[Records drawn from a dataset]
(** * Insta_autoMation: the row-processing workflow of
      [insta_automation_langgraph.py]

    A shallow embedding of the five workflow nodes, the three conditional
    edges and the graph runner, followed by the properties of the
    specification that concern them.

    Conventions of the embedding.
    - Python [int] is [Z]; [str] is [string]; [None] in an [Optional] field
      is [None].
    - The outside world (Sheets client, language model, HTTP endpoints) is a
      deterministic oracle over the history of effects performed so far; the
      history is the trace threaded through every step.
    - [logger] calls are not part of the model, except where evaluating the
      logged f-string can raise. *)

From Stdlib Require Import ZArith List String Ascii Bool Lia DecimalString.
Import ListNotations.
Open Scope string_scope.
Open Scope Z_scope.
Open Scope list_scope.

Set Warnings "-register-all".


(* ===================================================================== *)
(** ** Python values                                                     *)
(* ===================================================================== *)

(** What [response.json()] can return.  Floats are outside the model. *)
Inductive json : Type :=
| JNull
| JBool (b : bool)
| JInt (z : Z)
| JStr (s : string)
| JList (items : list json)
| JDict (entries : list (string * json)).

(** Truth value of a string as tested by [if s:] / [a and b]. *)
Definition str_truthy (s : string) : bool := negb (s =? "")%string.

(** Truth value of an [Optional[str]] field. *)
Definition opt_truthy (o : option string) : bool :=
  match o with
  | Some s => str_truthy s
  | None => false
  end.

(** Truth value of a decoded JSON value. *)
Definition truthy (v : json) : bool :=
  match v with
  | JNull => false
  | JBool b => b
  | JInt z => negb (z =? 0)
  | JStr s => str_truthy s
  | JList items => match items with [] => false | _ => true end
  | JDict entries => match entries with [] => false | _ => true end
  end.

(** Truth value of an optional field that holds a decoded value. *)
Definition field_truthy (o : option json) : bool :=
  match o with
  | Some v => truthy v
  | None => false
  end.

(** [v == n] for an integer literal [n] ([True == 1] and [False == 0] in
    Python). *)
Definition eq_int (v : json) (n : Z) : bool :=
  match v with
  | JInt z => z =? n
  | JBool b => (if b then 1 else 0) =? n
  | _ => false
  end.

Fixpoint assoc (key : string) (entries : list (string * json)) : option json :=
  match entries with
  | [] => None
  | (k, v) :: rest => if (k =? key)%string then Some v else assoc key rest
  end.

(** The name Python prints for the type of a decoded value. *)
Definition type_name (v : json) : string :=
  match v with
  | JNull => "NoneType"
  | JBool _ => "bool"
  | JInt _ => "int"
  | JStr _ => "str"
  | JList _ => "list"
  | JDict _ => "dict"
  end.

(** [str(n)] for an integer. *)
Definition str_of_Z (n : Z) : string := NilZero.string_of_int (Z.to_int n).

(** [range(n)] as the list of its values. *)
Definition range (n : nat) : list Z := map Z.of_nat (seq 0 n).

(** [enumerate(l)]. *)
Fixpoint enumerate_from {A : Type} (start : Z) (l : list A) : list (Z * A) :=
  match l with
  | [] => []
  | x :: rest => (start, x) :: enumerate_from (start + 1) rest
  end.

Definition enumerate {A : Type} (l : list A) : list (Z * A) := enumerate_from 0 l.

(** [l[i]] with Python's negative indexing; [None] stands for [IndexError]. *)
Definition getitem {A : Type} (l : list A) (i : Z) : option A :=
  let n := Z.of_nat (List.length l) in
  if (0 <=? i) && (i <? n) then nth_error l (Z.to_nat i)
  else if (- n <=? i) && (i <? 0) then nth_error l (Z.to_nat (n + i))
  else None.

(* ===================================================================== *)
(** ** Data model                                                        *)
(* ===================================================================== *)

(** One element of [state["rows"]]. *)
Record Row : Type := mkRow {
  row_number : Z;
  prompt : string;
  image_url : string
}.

(** [class WorkflowState(TypedDict)].  The two post identifiers hold whatever
    truthy value the platform returned under ["id"]. *)
Record WorkflowState : Type := mkState {
  rows : list Row;
  current_row_index : Z;
  caption : option string;
  post_id : option json;
  facebook_post_id : option json;
  error : option string
}.

Definition set_rows (st : WorkflowState) (r : list Row) : WorkflowState :=
  mkState r (current_row_index st) (caption st) (post_id st) (facebook_post_id st) (error st).
Definition set_current_row_index (st : WorkflowState) (i : Z) : WorkflowState :=
  mkState (rows st) i (caption st) (post_id st) (facebook_post_id st) (error st).
Definition set_caption (st : WorkflowState) (c : option string) : WorkflowState :=
  mkState (rows st) (current_row_index st) c (post_id st) (facebook_post_id st) (error st).
Definition set_post_id (st : WorkflowState) (p : option json) : WorkflowState :=
  mkState (rows st) (current_row_index st) (caption st) p (facebook_post_id st) (error st).
Definition set_facebook_post_id (st : WorkflowState) (p : option json) : WorkflowState :=
  mkState (rows st) (current_row_index st) (caption st) (post_id st) p (error st).
Definition set_error (st : WorkflowState) (e : option string) : WorkflowState :=
  mkState (rows st) (current_row_index st) (caption st) (post_id st) (facebook_post_id st) e.

(** The dictionary built in [run_workflow]. *)
Definition initial_state : WorkflowState :=
  mkState [] 0 None None None None.

(* ===================================================================== *)
(** ** The row filter of [filter_rows]                                   *)
(* ===================================================================== *)

(** The condition of the comprehension: [len(row) > 1 and row[0] and row[1]].
    [and] short-circuits, so the two subscripts are only evaluated on rows of
    length at least two. *)
Definition row_qualifies (row : list string) : bool :=
  (1 <? Z.of_nat (List.length row)) && str_truthy (nth 0 row "") && str_truthy (nth 1 row "").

What to do
The required output is the stretch of entries above from the line containing "Definition truthy (v" through the line containing "Fixpoint assoc (key", reproduced exactly.

Response area
Definition truthy (v : json) : bool :=
  match v with
  | JNull => false
  | JBool b => b
  | JInt z => negb (z =? 0)
  | JStr s => str_truthy s
  | JList items => match items with [] => false | _ => true end
  | JDict entries => match entries with [] => false | _ => true end
  end.

(** Truth value of an optional field that holds a decoded value. *)
Definition field_truthy (o : option json) : bool :=
  match o with
  | Some v => truthy v
  | None => false
  end.

(** [v == n] for an integer literal [n] ([True == 1] and [False == 0] in
    Python). *)
Definition eq_int (v : json) (n : Z) : bool :=
  match v with
  | JInt z => z =? n
  | JBool b => (if b then 1 else 0) =? n
  | _ => false
  end.

Fixpoint assoc (key : string) (entries : list (string * json)) : option json :=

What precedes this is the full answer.